◆ What you will do ◆
Locate the line that contains "rewrite size_list_to_set in" in the entries below, then repeat it and every following line through the line that contains "intros H%map_size_empty_iff.", exactly, and no others.

··· Provided data ···

(* ===== verification/PthreadInv.v ===== *)
(** * The invariant of the thread library

    Who runs, who waits and for what, and what the simulator believes about it: an
    invariant of the scheduler and the managers together, kept by the calls of the
    simulated program. *)

From S2P Require Import Prelude Containers PthreadAttr PthreadSync Frontend PthreadThreads PthreadScheduler PthreadSim.
Import PTSInterface.

(** ** What the scheduler relies on of the simulator *)

(** What the front end keeps to: the instructions of a batch carry the time at which the
    simulator resumed the thread, and thread numbers are 32-bit words. *)
Definition fits (time : Z) (msg : PTSMessage) : Prop :=
  match msg with
  | pts_add_instruction l => Forall (λ i, curr_time_ i = time) l
  | pts_set_active h _ => in_u32 h
  | _ => True
  end.

(** The simulator keeps which hardware threads are active, as it is told, and goes on
    with an active one when there is any; its time goes on when it resumes only, and it
    tells the time then.  [backend_ok] are the states in which it does so. *)
Class BackendLaws {B} (BE : Backend B) := {
  thread_active : B → Z → bool;
  backend_ok : B → Prop;
  backend_time : B → Z;
  serve_ok msg b : backend_ok b → fits (backend_time b) msg → backend_ok (snd (serve msg b));
  serve_set_active h a b h' : backend_ok b → in_u32 h →
    thread_active (snd (serve (pts_set_active h a) b)) h' = if decide (h' = h) then a else thread_active b h';
  serve_other msg b h' : backend_ok b → fits (backend_time b) msg →
    (∀ h a, msg ≠ pts_set_active h a) → thread_active (snd (serve msg b)) h' = thread_active b h';
  serve_resume must_switch killed b : backend_ok b →
    (∃ h, thread_active b h = true) →
    thread_active b (uint32_t_val (fst (serve (pts_resume_simulation must_switch killed) b))) = true;
  serve_resume_time must_switch killed b : backend_ok b →
    (∃ h, thread_active b h = true) →
    backend_time (snd (serve (pts_resume_simulation must_switch killed) b)) =
    uint64_t_val (fst (serve (pts_resume_simulation must_switch killed) b));
  serve_same_time msg b : backend_ok b → fits (backend_time b) msg →
    match msg with pts_resume_simulation _ _ | pts_destructor => True
    | _ => backend_time (snd (serve msg b)) = backend_time b end }.

Section Proxy.
Context {B : Type} {BE : Backend B} {BL : BackendLaws BE}.
Implicit Types (s : PTS.pts B) (V : Z → bool).

(** The proxy, when [n] hardware threads exist, thread [t] may have instructions piled up,
    the simulator takes the threads of [V] for active, and its time is [time]. *)
Record link (n : Z) (t : option Z) (V : Z → bool) (time : Z) (s : PTS.pts B) : Prop := {
  link_pile : PTS.pile_ok n t s;
  link_n : PTS.num_hthreads s = n;
  link_active h : thread_active (PTS.mcsim s) h = V h;
  link_ok : backend_ok (PTS.mcsim s);
  link_time : backend_time (PTS.mcsim s) = time;
  link_instr : Forall (λ i, curr_time_ i = time) (PTS.instr s) }.

Lemma pile_weaken n t s : PTS.pile_ok n None s → PTS.pile_ok n t s.
Proof.
  intros [Hn Ht Hb Hty]. split; [done| |done|done]. eapply Forall_weaken; [exact Ht|]. by intros x [_ ?].
Qed.

Lemma link_weaken n t V time s : link n None V time s → link n t V time s.
Proof. intros [Hp Hn Ha]. split; [by apply pile_weaken|done..]. Qed.

Lemma link_ext n t V V' time s : (∀ h, V h = V' h) → link n t V time s → link n t V' time s.
Proof. intros HV [Hp Hn Ha]. split; [done|done| |done..]. intros h. by rewrite <- HV. Qed.

(** What a message changes of the threads that are active. *)
Definition told (msg : PTSMessage) (V : Z → bool) (h : Z) : bool :=
  match msg with pts_set_active h0 a => if decide (h = h0) then a else V h | _ => V h end.

(** The time after a message that was answered by [r]. *)
Definition time_after (msg : PTSMessage) (r : reply) (time : Z) : Z :=
  match msg with pts_resume_simulation _ _ => uint64_t_val r | _ => time end.

(** What serving instructions leaves as it is. *)
Definition same_threads (b b' : B) : Prop :=
  backend_ok b → backend_ok b' ∧ backend_time b' = backend_time b ∧ ∀ h, thread_active b' h = thread_active b h.

Lemma same_threads_batch l b :
  Forall (λ i, curr_time_ i = backend_time b) l → same_threads b (snd (serve (pts_add_instruction l) b)).
Proof.
  intros Hl Hb. split_and!; [by apply serve_ok|by apply (serve_same_time (pts_add_instruction l))|].
  intros h. by apply serve_other.
Qed.

Lemma wpl_link_request n t V time msg s o T (Q : reply → PTS.pts B → list event → Prop) :
  PTS.is_batch msg = false → msg ≠ pts_destructor → fits time msg → link n t V time s → PTS.issued T s o →
  (∀ a k, msg = pts_resume_simulation a k → ∃ h, V h = true) →
  (∀ r s' o', link n None (told msg V) (time_after msg r time) s' → PTS.issued (T ++ [inr msg]) s' o' →
     (∀ a k, msg = pts_resume_simulation a k → V (uint32_t_val r) = true) → Q r s' o') →
  wpl no_failure (PTS.request msg) s o Q.
Proof.
  intros Hm Hd Hfit [Hp Hn Ha Hok Ht Hl] HT Hsome HQ. subst time.
  eapply (PTS.wpl_request same_threads); [by intros b|done|exact Hp|exact HT|by apply same_threads_batch|].
  intros r s' o' Hp' Hempty HT' Hn' (b & Hb & Hs). destruct (Hb Hok) as (Hok' & Ht & Hb'). rewrite <- Ht in Hfit.
  assert (PTS.mcsim s' = snd (serve msg b)) as Hs' by by rewrite Hs.
  assert (∀ a k, msg = pts_resume_simulation a k → ∃ h, thread_active b h = true) as Hsome'.
  { intros a k ->. destruct (Hsome a k eq_refl) as [h Hh]. exists h. by rewrite Hb', Ha. }
  apply HQ; [|done|].
  - split; [done|by rewrite Hn'| |rewrite Hs'; by apply serve_ok| |by rewrite Hempty]; rewrite Hs'.
    + intros h. destruct msg; first
        [ rewrite serve_set_active by done; cbn; case_decide; [done|by rewrite Hb', Ha]
        | rewrite serve_other by done; by rewrite Hb', Ha ].
    + pose proof (serve_same_time msg b Hok' Hfit) as Htm. destruct msg as [|a k| | | | | | |]; try done; try (by rewrite Htm).
      rewrite serve_resume_time by eauto. cbn. by rewrite Hs.
  - intros a k ->. pose proof (serve_resume a k b Hok' (Hsome' a k eq_refl)) as Hr. rewrite Hs in Hr. cbn in Hr.
    by rewrite <- Ha, <- (Hb' (uint32_t_val r)).
Qed.

Lemma wpl_link_add n t V time i (p : bool) s o T (Q : bool → PTS.pts B → list event → Prop) :
  t = None ∨ t = Some (hthreadid_ i) → 0 ≤ hthreadid_ i < n → curr_time_ i = time → link n t V time s →
  PTS.issued T s o →
  (∀ r s' o', link n (if p then Some (hthreadid_ i) else None) V time s' → PTS.issued (T ++ [inl i]) s' o' → Q r s' o') →
  wpl no_failure (PTS.add_instruction i p) s o Q.
Proof.
  intros Ht Hi Htime [Hp Hn Ha Hok Htm Hl] HT HQ.
  assert (Forall (λ j, curr_time_ j = backend_time (PTS.mcsim s)) (PTS.instr s ++ [i])) as Hall.
  { rewrite Htm. apply Forall_app. split; [done|by constructor]. }
  eapply (PTS.wpl_add_instruction same_threads); [by intros b|done|done|exact Hp|exact HT|by apply same_threads_batch|].
  intros r s' o' Hp' HT' Hn' Hb Hin. destruct (Hb Hok) as (Hok' & Htm' & Hb'). apply HQ; [|done].
  split; [done|by rewrite Hn'| |done|by rewrite Htm'|].
  - intros h. by rewrite Hb'.
  - rewrite <- Htm, Forall_forall in *. intros j Hj. by apply Hall, Hin.
Qed.

Lemma safe_request n t V time msg s (Q : reply → PTS.pts B → Prop) :
  PTS.is_batch msg = false → msg ≠ pts_destructor → fits time msg → link n t V time s →
  (∀ a k, msg = pts_resume_simulation a k → ∃ h, V h = true) →
  (∀ r s', link n None (told msg V) (time_after msg r time) s' →
     (∀ a k, msg = pts_resume_simulation a k → V (uint32_t_val r) = true) → Q r s') →
  safe (PTS.request msg) s Q.
Proof.
  intros Hm Hd Hfit Hl Hsome HQ. apply (safe_of_wpl _ _ []). eapply wpl_link_request; [done..|by split|done|].
  intros r s' o' Hl' _. by apply HQ.
Qed.

Lemma safe_add_instruction n t V time i (p : bool) s (Q : bool → PTS.pts B → Prop) :
  t = None ∨ t = Some (hthreadid_ i) → 0 ≤ hthreadid_ i < n → curr_time_ i = time → link n t V time s →
  (∀ r s', link n (if p then Some (hthreadid_ i) else None) V time s' → Q r s') →
  safe (PTS.add_instruction i p) s Q.
Proof.
  intros Ht Hi Htime Hl HQ. apply (safe_of_wpl _ _ []). eapply wpl_link_add; [done..|by split|].
  intros r s' o' Hl' _. by apply HQ.
Qed.
End Proxy.

(** ** Counting the active threads *)

(** The threads with their state: [true] when active. *)
Definition is_on (V : gmap Z bool) (h : Z) : bool := default false (V !! h).
Definition cnt (V : gmap Z bool) : Z := Z.of_nat (size (filter (λ kv, kv.2 = true) V)).

Lemma cnt_on V t : V !! t ≠ Some true → cnt (<[t := true]> V) = cnt V + 1.
Proof.
  intros Ht. unfold cnt. rewrite map_filter_insert_True by done. rewrite map_size_insert_None; [lia|].
  apply map_lookup_filter_None. right. intros b Hb. cbn. congruence.
Qed.

Lemma cnt_delete V t : V !! t = Some true → cnt (delete t V) = cnt V - 1.
Proof.
  intros Ht. unfold cnt. rewrite map_filter_delete.
  assert (filter (λ kv : Z * bool, kv.2 = true) V !! t = Some true) as Hf by by apply map_lookup_filter_Some.
  assert (size (filter (λ kv : Z * bool, kv.2 = true) V) ≠ 0%nat) as H0
    by (intros E%map_size_empty_iff; by rewrite E in Hf).
  rewrite map_size_delete_Some by eauto. lia.
Qed.

Lemma cnt_off V t : V !! t = Some true → cnt (<[t := false]> V) = cnt V - 1.
Proof.
  intros Ht. rewrite <- (cnt_delete V t) by done. unfold cnt. rewrite map_filter_insert_False by done.
  by rewrite map_filter_delete.
Qed.

Lemma cnt_bound V n : 0 ≤ n → (∀ t b, V !! t = Some b → 0 ≤ t < n) → 0 ≤ cnt V ≤ n.
Proof.
  intros Hn HV. unfold cnt. split; [lia|].
  assert (size (filter (λ kv : Z * bool, kv.2 = true) V) ≤ size (list_to_set (seqZ 0 n) : gset Z))%nat as H.
  { rewrite <- size_dom. apply subseteq_size. intros t Ht. apply elem_of_dom in Ht as [b Hb].
    apply map_lookup_filter_Some in Hb as [Hb _]. apply elem_of_list_to_set, elem_of_seqZ. apply HV in Hb. lia. }
  rewrite size_list_to_set in H by apply NoDup_seqZ. rewrite length_seqZ in H. lia.
Qed.

Lemma cnt_pos V : 0 < cnt V ↔ ∃ h, is_on V h = true.
Proof.
  unfold cnt, is_on. split.
  - intros H. destruct (map_choose (filter (λ kv : Z * bool, kv.2 = true) V)) as (h & b & Hh).
    { intros E. rewrite E, map_size_empty in H. lia. }
    apply map_lookup_filter_Some in Hh as [Hh Hb]. cbn in Hb. subst. exists h. by rewrite Hh.
  - intros [h Hh]. destruct (V !! h) as [[]|] eqn:E; [|done..].
    assert (size (filter (λ kv : Z * bool, kv.2 = true) V) ≠ 0%nat); [|lia].
    intros H%map_size_empty_iff.
    assert (filter (λ kv : Z * bool, kv.2 = true) V !! h = Some true) as Hf by by apply map_lookup_filter_Some.
    by rewrite H in Hf.
Qed.

(** ** The scheduler *)

Section Scheduler.
Context {B : Type} {BE : Backend B} {BL : BackendLaws BE} {PIN : Pin}.
Implicit Types (s : scheduler B).

Definition sview s : gmap Z bool := active <$> pthreads s.

(** Thread ids are the numbers of the hardware threads; the active threads are counted
    ([d] is what the count is off inside an operation) and the simulator knows them; only
    the current thread has instructions piled up. *)
Record sched_ok (n : Z) (c : option Z) (d : Z) s : Prop := {
  so_bound : 0 < n < 2 ^ 31;
  so_len : n ≤ Z.of_nat (length (hth_to_pth s));
  so_threads t p : pthreads s !! t = Some p →
    0 ≤ t < n ∧ pth_to_hth s !! t = Some t ∧ hth_to_pth s !! Z.to_nat t = Some (Some t);
  so_count : nactive s = cnt (sview s) + d;
  so_current : current s = c;
  so_link : link n c (is_on (sview s)) (curr_time s) (pts s) }.

Lemma sview_lookup s t : sview s !! t = active <$> pthreads s !! t.
Proof. apply lookup_fmap. Qed.

Lemma sview_Some s t b : sview s !! t = Some b → ∃ p, pthreads s !! t = Some p ∧ active p = b.
Proof. rewrite sview_lookup. intros (p & -> & ->)%fmap_Some. by exists p. Qed.

Lemma so_range n c d s t b : sched_ok n c d s → sview s !! t = Some b → 0 ≤ t < n.
Proof. intros Hs (p & Hp & _)%sview_Some. by apply (so_threads _ _ _ _ Hs) in Hp as [? _]. Qed.

Lemma so_cnt n c d s : sched_ok n c d s → 0 ≤ cnt (sview s) ≤ n.
Proof. intros Hs. apply cnt_bound; [destruct (so_bound _ _ _ _ Hs); lia|]. intros t b Hb. by eapply so_range. Qed.

(** Updates that concern neither the threads nor the proxy. *)
Lemma sched_ok_frame n c d s s' :
  sched_ok n c d s → pthreads s' = pthreads s → pth_to_hth s' = pth_to_hth s → hth_to_pth s' = hth_to_pth s →
  nactive s' = nactive s → current s' = current s → curr_time s' = curr_time s → pts s' = pts s → sched_ok n c d s'.
Proof.
  intros [Hb Hlen Ht Hc Hcur Hl] E1 E2 E3 E4 E5 E6 E7. unfold sview in *.
  split; unfold sview; rewrite ?E1, ?E2, ?E3, ?E4, ?E5, ?E6, ?E7; done.
Qed.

···

◆ Result ◆
  rewrite size_list_to_set in H by apply NoDup_seqZ. rewrite length_seqZ in H. lia.
Qed.

Lemma cnt_pos V : 0 < cnt V ↔ ∃ h, is_on V h = true.
Proof.
  unfold cnt, is_on. split.
  - intros H. destruct (map_choose (filter (λ kv : Z * bool, kv.2 = true) V)) as (h & b & Hh).
    { intros E. rewrite E, map_size_empty in H. lia. }
    apply map_lookup_filter_Some in Hh as [Hh Hb]. cbn in Hb. subst. exists h. by rewrite Hh.
  - intros [h Hh]. destruct (V !! h) as [[]|] eqn:E; [|done..].
    assert (size (filter (λ kv : Z * bool, kv.2 = true) V) ≠ 0%nat); [|lia].
    intros H%map_size_empty_iff.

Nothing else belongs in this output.